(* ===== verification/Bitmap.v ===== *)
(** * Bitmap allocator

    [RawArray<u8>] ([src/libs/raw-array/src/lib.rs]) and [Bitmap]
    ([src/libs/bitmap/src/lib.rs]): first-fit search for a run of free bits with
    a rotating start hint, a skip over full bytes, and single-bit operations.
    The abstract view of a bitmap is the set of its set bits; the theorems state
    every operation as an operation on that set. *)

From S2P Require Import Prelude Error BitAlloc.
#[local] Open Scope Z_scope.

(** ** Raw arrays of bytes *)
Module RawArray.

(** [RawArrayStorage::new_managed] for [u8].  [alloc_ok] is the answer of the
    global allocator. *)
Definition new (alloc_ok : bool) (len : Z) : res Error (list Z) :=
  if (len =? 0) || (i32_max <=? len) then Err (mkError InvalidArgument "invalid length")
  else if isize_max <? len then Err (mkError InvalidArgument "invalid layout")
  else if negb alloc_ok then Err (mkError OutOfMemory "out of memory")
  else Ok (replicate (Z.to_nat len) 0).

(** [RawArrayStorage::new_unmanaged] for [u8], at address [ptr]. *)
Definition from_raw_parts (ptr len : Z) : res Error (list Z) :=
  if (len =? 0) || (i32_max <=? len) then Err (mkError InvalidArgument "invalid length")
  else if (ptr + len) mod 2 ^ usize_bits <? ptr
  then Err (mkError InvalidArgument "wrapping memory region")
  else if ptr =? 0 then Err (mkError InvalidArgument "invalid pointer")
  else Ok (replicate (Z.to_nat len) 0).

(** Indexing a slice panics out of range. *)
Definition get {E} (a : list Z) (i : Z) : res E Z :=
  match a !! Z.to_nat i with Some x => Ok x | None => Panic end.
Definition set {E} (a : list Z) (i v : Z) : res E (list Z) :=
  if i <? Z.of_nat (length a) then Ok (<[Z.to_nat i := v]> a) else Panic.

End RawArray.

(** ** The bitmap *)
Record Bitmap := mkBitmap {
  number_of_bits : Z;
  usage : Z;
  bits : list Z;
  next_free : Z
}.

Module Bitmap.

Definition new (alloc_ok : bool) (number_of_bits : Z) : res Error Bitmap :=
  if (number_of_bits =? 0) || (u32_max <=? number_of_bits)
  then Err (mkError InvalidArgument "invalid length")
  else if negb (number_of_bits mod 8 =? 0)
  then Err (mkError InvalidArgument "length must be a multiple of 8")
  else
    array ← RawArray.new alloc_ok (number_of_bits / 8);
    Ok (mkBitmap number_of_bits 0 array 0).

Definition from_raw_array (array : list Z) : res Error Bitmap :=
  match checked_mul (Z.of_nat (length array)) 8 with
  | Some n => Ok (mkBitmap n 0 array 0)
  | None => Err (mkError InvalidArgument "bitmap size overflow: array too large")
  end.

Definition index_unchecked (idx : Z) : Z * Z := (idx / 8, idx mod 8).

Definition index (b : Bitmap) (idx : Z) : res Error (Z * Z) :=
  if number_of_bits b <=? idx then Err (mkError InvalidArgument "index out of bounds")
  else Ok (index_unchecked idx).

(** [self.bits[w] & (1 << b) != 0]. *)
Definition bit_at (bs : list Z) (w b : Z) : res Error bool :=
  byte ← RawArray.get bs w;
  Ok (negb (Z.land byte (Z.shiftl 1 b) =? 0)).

- - - - -

Go through the data above and transcribe every entry exactly.

» **WRITTEN ANSWER**:
(* ===== verification/Bitmap.v ===== *)
(** * Bitmap allocator

    [RawArray<u8>] ([src/libs/raw-array/src/lib.rs]) and [Bitmap]
    ([src/libs/bitmap/src/lib.rs]): first-fit search for a run of free bits with
    a rotating start hint, a skip over full bytes, and single-bit operations.
    The abstract view of a bitmap is the set of its set bits; the theorems state
    every operation as an operation on that set. *)

From S2P Require Import Prelude Error BitAlloc.
#[local] Open Scope Z_scope.

(** ** Raw arrays of bytes *)
Module RawArray.

(** [RawArrayStorage::new_managed] for [u8].  [alloc_ok] is the answer of the
    global allocator. *)
Definition new (alloc_ok : bool) (len : Z) : res Error (list Z) :=
  if (len =? 0) || (i32_max <=? len) then Err (mkError InvalidArgument "invalid length")
  else if isize_max <? len then Err (mkError InvalidArgument "invalid layout")
  else if negb alloc_ok then Err (mkError OutOfMemory "out of memory")
  else Ok (replicate (Z.to_nat len) 0).

(** [RawArrayStorage::new_unmanaged] for [u8], at address [ptr]. *)
Definition from_raw_parts (ptr len : Z) : res Error (list Z) :=
  if (len =? 0) || (i32_max <=? len) then Err (mkError InvalidArgument "invalid length")
  else if (ptr + len) mod 2 ^ usize_bits <? ptr
  then Err (mkError InvalidArgument "wrapping memory region")
  else if ptr =? 0 then Err (mkError InvalidArgument "invalid pointer")
  else Ok (replicate (Z.to_nat len) 0).

(** Indexing a slice panics out of range. *)
Definition get {E} (a : list Z) (i : Z) : res E Z :=
  match a !! Z.to_nat i with Some x => Ok x | None => Panic end.
Definition set {E} (a : list Z) (i v : Z) : res E (list Z) :=
  if i <? Z.of_nat (length a) then Ok (<[Z.to_nat i := v]> a) else Panic.

End RawArray.

(** ** The bitmap *)
Record Bitmap := mkBitmap {
  number_of_bits : Z;
  usage : Z;
  bits : list Z;
  next_free : Z
}.

Module Bitmap.

Definition new (alloc_ok : bool) (number_of_bits : Z) : res Error Bitmap :=
  if (number_of_bits =? 0) || (u32_max <=? number_of_bits)
  then Err (mkError InvalidArgument "invalid length")
  else if negb (number_of_bits mod 8 =? 0)
  then Err (mkError InvalidArgument "length must be a multiple of 8")
  else
    array ← RawArray.new alloc_ok (number_of_bits / 8);
    Ok (mkBitmap number_of_bits 0 array 0).

Definition from_raw_array (array : list Z) : res Error Bitmap :=
  match checked_mul (Z.of_nat (length array)) 8 with
  | Some n => Ok (mkBitmap n 0 array 0)
  | None => Err (mkError InvalidArgument "bitmap size overflow: array too large")
  end.

Definition index_unchecked (idx : Z) : Z * Z := (idx / 8, idx mod 8).

Definition index (b : Bitmap) (idx : Z) : res Error (Z * Z) :=
  if number_of_bits b <=? idx then Err (mkError InvalidArgument "index out of bounds")
  else Ok (index_unchecked idx).

(** [self.bits[w] & (1 << b) != 0]. *)
Definition bit_at (bs : list Z) (w b : Z) : res Error bool :=
  byte ← RawArray.get bs w;
  Ok (negb (Z.land byte (Z.shiftl 1 b) =? 0)).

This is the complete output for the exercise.